**INPUT MATERIAL**
Content starts

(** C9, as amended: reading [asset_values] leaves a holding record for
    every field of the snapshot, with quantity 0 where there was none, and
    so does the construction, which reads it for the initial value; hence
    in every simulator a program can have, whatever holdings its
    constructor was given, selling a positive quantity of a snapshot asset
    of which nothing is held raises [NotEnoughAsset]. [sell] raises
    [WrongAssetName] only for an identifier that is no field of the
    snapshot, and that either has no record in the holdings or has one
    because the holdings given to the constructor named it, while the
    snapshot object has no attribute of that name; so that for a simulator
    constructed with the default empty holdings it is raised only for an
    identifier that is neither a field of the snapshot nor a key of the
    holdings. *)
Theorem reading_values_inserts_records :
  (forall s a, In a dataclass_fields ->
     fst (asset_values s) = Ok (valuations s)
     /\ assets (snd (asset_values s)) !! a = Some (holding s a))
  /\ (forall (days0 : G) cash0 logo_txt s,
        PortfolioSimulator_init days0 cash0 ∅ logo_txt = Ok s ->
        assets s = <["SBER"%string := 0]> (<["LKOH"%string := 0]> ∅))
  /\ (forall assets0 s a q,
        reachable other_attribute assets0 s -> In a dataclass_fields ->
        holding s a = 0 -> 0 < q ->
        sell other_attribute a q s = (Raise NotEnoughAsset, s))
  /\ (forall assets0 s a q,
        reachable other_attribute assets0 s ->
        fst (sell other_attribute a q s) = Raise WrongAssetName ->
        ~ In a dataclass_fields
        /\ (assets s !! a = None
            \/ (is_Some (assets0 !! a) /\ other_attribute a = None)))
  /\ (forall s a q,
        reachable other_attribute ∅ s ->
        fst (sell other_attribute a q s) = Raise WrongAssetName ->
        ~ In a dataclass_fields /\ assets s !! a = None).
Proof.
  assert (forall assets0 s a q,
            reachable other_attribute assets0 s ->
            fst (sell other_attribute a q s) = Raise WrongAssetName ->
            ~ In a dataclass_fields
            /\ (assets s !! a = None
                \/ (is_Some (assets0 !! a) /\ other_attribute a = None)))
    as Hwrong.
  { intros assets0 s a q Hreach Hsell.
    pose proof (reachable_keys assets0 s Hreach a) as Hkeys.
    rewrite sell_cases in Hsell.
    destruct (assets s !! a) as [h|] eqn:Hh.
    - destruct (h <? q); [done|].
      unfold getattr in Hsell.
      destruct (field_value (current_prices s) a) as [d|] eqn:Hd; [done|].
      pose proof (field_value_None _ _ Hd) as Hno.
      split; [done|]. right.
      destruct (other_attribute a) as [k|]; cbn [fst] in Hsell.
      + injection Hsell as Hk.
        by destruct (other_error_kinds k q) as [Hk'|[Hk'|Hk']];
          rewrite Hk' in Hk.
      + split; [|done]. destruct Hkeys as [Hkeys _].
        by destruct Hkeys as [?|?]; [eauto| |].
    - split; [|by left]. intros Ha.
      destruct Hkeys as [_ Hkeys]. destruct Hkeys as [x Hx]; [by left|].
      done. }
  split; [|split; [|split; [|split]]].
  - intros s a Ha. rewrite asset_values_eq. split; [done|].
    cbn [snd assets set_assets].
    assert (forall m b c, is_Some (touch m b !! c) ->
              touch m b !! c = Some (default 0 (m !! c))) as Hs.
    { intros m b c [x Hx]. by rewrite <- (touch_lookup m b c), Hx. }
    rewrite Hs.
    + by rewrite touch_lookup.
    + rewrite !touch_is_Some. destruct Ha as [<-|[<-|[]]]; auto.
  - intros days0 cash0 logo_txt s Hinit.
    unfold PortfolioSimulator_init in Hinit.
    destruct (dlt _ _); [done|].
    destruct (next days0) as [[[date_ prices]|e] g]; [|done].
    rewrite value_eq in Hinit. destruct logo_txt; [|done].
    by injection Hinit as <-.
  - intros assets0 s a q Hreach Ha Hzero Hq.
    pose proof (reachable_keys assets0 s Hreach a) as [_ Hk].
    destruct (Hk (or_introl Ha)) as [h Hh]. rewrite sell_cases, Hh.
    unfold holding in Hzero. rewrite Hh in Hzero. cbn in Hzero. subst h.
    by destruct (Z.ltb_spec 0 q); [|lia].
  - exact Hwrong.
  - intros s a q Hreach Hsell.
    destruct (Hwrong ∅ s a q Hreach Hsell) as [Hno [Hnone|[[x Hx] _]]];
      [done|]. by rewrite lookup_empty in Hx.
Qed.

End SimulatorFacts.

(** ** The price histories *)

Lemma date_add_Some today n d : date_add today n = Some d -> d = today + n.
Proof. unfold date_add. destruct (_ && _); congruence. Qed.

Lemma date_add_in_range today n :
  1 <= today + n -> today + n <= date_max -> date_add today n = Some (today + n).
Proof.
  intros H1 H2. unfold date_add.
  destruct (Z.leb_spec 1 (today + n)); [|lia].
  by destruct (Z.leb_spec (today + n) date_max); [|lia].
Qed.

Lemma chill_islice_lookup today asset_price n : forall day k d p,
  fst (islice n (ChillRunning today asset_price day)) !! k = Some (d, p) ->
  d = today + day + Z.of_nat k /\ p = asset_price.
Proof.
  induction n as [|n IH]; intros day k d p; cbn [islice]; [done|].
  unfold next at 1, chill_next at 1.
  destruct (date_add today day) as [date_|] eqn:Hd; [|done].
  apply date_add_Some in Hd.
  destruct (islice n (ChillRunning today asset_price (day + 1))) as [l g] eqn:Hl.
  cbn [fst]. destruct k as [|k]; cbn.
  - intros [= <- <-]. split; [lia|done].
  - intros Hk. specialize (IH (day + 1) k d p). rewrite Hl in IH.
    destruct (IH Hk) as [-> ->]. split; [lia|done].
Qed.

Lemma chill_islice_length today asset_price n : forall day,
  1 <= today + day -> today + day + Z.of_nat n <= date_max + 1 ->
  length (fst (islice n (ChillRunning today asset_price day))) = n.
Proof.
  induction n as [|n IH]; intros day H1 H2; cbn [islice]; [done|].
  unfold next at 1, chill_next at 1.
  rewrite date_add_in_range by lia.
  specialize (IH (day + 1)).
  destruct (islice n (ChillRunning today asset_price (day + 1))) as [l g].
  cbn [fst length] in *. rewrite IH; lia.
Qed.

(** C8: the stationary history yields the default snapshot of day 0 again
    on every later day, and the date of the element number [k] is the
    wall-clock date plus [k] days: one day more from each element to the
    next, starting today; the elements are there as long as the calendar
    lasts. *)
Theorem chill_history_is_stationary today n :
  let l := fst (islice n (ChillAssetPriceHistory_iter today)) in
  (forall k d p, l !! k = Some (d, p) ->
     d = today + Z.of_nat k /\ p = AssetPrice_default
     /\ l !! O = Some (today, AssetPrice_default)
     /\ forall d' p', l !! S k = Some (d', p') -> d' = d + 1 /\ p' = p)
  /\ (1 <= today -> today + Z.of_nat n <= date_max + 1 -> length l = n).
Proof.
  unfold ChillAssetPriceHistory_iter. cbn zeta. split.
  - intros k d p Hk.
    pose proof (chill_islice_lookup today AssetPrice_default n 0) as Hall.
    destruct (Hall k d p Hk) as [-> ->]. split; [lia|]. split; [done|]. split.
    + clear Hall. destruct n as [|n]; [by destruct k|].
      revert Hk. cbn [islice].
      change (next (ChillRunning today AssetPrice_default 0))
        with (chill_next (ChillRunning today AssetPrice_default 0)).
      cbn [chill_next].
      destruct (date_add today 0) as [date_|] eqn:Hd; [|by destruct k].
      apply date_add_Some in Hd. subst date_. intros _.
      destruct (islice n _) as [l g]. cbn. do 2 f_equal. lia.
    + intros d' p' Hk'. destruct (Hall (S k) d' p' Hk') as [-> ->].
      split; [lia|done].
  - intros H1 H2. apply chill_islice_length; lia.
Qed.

Content ends
Content starts

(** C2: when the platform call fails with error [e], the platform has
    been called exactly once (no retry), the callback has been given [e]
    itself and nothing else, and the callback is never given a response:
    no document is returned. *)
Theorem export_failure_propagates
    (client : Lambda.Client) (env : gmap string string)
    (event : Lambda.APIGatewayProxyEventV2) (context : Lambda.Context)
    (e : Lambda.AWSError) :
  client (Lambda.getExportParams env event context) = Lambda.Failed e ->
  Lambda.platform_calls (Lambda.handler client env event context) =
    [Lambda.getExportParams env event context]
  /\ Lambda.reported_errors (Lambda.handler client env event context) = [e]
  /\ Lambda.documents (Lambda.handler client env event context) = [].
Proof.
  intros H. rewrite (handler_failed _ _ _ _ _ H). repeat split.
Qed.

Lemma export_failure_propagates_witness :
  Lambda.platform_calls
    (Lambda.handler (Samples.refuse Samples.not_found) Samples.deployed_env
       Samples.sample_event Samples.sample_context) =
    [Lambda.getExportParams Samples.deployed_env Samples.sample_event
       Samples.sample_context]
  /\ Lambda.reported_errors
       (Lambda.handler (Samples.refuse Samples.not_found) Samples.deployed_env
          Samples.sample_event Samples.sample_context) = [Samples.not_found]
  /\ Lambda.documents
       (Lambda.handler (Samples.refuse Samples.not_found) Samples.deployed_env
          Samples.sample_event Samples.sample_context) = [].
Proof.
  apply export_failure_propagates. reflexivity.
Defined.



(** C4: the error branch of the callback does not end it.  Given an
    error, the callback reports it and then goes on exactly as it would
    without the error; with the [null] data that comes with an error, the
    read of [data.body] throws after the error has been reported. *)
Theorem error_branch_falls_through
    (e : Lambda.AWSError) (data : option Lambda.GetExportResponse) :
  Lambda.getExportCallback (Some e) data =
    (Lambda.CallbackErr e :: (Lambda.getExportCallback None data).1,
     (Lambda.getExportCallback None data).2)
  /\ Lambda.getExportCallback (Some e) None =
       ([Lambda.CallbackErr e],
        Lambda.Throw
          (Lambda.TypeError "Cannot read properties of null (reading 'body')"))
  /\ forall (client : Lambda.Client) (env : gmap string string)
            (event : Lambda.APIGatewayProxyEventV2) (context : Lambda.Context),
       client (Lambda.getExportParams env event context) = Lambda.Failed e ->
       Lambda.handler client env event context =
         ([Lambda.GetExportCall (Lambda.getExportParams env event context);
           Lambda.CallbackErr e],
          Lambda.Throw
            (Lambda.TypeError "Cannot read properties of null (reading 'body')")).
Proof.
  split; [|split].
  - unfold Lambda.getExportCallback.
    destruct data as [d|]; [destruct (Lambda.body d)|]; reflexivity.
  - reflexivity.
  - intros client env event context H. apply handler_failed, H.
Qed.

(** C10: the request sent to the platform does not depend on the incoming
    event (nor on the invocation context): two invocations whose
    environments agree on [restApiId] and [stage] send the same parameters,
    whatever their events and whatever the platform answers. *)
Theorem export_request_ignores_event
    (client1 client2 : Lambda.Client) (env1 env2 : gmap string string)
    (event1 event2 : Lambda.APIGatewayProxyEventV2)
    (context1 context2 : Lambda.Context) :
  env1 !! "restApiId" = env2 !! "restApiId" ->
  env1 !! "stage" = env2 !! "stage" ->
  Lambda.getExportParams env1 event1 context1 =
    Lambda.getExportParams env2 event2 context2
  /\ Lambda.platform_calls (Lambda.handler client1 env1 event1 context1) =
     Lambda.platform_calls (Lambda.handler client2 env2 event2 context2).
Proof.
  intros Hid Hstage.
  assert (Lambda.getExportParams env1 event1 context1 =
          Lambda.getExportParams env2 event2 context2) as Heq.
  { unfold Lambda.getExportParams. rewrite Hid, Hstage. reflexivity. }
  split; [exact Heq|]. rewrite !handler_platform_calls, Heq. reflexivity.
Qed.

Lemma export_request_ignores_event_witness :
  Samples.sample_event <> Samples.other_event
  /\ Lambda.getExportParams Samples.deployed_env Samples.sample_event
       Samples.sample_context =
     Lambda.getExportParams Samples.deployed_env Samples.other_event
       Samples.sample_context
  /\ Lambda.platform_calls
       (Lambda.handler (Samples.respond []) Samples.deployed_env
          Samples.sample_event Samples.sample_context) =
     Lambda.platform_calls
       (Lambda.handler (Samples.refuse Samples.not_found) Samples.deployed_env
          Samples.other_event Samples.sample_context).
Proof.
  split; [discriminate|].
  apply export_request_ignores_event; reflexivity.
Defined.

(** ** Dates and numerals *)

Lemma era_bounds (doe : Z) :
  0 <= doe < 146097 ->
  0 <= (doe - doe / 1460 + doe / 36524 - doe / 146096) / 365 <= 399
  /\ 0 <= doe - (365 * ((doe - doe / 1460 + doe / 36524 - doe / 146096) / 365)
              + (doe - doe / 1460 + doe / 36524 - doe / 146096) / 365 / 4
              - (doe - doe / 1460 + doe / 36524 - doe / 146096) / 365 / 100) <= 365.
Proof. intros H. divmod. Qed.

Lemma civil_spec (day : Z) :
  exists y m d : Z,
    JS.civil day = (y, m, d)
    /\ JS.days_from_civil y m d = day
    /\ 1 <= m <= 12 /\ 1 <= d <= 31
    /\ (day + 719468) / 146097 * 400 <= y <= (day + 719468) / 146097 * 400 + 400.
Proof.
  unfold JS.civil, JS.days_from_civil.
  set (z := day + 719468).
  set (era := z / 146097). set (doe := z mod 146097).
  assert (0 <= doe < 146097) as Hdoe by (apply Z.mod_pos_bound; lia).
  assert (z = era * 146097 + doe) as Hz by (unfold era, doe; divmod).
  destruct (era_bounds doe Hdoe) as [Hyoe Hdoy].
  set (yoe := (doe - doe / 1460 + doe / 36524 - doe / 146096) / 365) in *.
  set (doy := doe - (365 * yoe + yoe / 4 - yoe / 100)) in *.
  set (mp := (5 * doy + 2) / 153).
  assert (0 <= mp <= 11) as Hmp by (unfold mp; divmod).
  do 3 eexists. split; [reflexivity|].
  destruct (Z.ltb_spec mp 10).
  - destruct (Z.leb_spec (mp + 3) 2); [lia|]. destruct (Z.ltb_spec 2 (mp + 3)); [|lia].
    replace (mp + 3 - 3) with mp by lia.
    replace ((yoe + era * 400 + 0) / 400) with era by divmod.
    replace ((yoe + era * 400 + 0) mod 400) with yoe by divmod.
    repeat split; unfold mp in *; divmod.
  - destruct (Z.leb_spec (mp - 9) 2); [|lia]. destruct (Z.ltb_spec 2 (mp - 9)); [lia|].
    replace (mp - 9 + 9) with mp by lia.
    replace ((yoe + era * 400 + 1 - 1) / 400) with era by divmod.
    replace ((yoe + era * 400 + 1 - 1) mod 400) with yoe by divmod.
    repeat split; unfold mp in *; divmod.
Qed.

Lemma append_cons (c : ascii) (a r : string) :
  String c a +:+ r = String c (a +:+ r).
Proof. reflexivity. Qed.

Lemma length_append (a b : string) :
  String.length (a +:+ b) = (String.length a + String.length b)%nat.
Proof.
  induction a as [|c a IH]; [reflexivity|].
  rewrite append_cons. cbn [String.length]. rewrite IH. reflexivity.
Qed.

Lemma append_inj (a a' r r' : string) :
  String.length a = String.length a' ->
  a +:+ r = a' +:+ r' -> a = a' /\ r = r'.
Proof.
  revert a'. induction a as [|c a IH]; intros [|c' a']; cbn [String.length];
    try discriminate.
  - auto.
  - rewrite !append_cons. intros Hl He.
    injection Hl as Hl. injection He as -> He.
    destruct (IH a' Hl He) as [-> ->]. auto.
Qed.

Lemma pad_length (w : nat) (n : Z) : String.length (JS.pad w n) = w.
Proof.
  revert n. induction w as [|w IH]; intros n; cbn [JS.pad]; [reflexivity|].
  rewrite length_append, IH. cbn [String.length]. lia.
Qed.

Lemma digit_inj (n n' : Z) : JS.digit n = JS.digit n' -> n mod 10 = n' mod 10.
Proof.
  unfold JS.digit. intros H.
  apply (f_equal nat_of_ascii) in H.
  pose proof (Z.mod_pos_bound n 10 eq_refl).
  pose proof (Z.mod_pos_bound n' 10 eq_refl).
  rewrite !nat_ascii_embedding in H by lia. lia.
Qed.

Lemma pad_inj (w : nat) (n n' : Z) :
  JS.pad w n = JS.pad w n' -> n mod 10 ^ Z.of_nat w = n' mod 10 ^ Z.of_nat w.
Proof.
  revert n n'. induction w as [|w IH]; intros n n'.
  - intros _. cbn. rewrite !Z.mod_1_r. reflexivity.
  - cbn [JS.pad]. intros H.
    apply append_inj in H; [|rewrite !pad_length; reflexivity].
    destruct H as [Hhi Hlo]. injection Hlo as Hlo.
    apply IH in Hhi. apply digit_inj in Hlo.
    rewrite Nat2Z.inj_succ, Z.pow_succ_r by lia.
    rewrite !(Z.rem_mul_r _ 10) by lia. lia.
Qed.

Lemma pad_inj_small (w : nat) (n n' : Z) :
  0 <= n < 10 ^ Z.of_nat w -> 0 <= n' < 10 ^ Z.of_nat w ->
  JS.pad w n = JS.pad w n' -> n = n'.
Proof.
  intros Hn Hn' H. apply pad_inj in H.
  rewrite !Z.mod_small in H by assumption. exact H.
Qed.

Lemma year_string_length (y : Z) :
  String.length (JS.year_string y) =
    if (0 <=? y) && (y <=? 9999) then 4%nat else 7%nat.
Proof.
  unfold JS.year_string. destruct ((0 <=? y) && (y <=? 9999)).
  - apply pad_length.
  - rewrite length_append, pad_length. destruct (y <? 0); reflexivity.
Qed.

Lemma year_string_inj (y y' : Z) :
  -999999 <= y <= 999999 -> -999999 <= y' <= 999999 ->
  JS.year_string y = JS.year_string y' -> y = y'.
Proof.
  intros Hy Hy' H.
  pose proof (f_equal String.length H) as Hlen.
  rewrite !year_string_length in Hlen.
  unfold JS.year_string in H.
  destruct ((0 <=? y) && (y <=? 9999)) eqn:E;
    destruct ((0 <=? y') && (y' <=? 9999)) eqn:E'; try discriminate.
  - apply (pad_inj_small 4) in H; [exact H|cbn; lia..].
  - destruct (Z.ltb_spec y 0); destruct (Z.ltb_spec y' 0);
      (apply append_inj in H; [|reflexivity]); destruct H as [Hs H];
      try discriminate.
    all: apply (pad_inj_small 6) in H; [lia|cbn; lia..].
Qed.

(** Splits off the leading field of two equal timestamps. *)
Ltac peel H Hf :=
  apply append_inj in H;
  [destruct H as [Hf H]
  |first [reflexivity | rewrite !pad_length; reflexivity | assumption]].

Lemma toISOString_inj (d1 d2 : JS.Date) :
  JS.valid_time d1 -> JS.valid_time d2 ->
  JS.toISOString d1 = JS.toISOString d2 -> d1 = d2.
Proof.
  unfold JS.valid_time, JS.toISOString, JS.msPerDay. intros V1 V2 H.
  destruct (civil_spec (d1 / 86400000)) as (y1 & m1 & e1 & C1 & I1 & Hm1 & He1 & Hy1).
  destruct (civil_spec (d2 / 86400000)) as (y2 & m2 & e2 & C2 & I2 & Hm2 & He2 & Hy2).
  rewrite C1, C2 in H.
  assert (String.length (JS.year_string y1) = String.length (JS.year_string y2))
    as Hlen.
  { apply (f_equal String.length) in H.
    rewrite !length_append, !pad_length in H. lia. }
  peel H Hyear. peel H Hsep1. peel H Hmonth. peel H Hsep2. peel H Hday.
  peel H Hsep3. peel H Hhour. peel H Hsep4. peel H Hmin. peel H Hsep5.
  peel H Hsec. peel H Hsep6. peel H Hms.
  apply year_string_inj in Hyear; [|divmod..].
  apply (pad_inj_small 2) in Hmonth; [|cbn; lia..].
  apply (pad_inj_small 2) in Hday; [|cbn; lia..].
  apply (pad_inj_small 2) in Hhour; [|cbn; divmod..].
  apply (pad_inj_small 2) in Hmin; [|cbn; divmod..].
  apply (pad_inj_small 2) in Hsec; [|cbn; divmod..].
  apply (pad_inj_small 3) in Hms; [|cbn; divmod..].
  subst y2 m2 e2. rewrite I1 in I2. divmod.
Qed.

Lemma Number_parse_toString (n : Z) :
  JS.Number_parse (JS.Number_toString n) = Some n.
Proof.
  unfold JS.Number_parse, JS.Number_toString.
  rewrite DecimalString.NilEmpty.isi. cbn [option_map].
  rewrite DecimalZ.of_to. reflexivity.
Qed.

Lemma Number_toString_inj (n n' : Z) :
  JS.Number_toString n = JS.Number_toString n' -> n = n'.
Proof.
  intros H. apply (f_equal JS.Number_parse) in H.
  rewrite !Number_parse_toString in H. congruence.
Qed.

Content ends
Content starts

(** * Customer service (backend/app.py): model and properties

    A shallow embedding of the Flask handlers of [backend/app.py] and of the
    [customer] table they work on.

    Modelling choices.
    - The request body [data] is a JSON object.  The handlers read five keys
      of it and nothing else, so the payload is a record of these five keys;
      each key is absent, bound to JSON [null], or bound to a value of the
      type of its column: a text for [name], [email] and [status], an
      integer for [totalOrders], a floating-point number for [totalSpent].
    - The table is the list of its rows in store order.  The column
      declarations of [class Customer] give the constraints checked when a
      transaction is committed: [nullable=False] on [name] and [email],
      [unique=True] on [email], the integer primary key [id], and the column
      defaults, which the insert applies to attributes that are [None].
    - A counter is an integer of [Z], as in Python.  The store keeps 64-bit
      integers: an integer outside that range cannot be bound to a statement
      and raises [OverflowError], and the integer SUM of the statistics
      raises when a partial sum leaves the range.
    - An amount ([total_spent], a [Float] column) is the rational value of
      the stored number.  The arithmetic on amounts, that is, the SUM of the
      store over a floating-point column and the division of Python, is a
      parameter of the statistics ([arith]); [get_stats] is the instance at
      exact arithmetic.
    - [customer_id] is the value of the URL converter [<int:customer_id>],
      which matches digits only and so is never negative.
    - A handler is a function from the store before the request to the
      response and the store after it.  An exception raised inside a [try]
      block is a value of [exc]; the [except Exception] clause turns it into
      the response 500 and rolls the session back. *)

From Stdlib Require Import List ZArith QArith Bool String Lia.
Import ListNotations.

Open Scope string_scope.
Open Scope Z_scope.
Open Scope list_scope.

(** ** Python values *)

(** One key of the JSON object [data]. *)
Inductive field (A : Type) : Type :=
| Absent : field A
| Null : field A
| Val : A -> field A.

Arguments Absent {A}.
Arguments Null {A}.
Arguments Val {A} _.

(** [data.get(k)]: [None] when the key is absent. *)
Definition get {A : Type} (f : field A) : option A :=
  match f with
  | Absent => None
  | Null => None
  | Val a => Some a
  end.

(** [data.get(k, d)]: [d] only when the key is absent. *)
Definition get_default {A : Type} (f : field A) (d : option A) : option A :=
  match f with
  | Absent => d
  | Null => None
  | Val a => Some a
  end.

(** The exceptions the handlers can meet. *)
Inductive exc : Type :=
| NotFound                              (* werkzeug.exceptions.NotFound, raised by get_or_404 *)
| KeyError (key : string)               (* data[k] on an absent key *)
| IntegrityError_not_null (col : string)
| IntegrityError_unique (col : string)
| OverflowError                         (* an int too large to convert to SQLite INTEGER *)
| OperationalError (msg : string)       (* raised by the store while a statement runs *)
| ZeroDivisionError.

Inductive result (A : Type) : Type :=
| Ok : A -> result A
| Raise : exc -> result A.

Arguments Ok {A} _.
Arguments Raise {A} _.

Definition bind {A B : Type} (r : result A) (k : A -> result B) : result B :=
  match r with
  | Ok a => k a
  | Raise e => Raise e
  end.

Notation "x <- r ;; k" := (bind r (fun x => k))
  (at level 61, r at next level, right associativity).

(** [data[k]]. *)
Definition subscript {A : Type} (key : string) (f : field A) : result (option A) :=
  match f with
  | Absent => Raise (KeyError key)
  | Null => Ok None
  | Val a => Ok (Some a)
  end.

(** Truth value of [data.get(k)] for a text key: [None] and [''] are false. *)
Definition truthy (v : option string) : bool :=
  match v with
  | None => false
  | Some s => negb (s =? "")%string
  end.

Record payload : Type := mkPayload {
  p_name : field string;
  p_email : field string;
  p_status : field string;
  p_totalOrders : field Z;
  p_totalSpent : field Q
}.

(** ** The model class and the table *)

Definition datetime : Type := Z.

Content ends

Give only the count of lines in this material that contain the string "Import".

2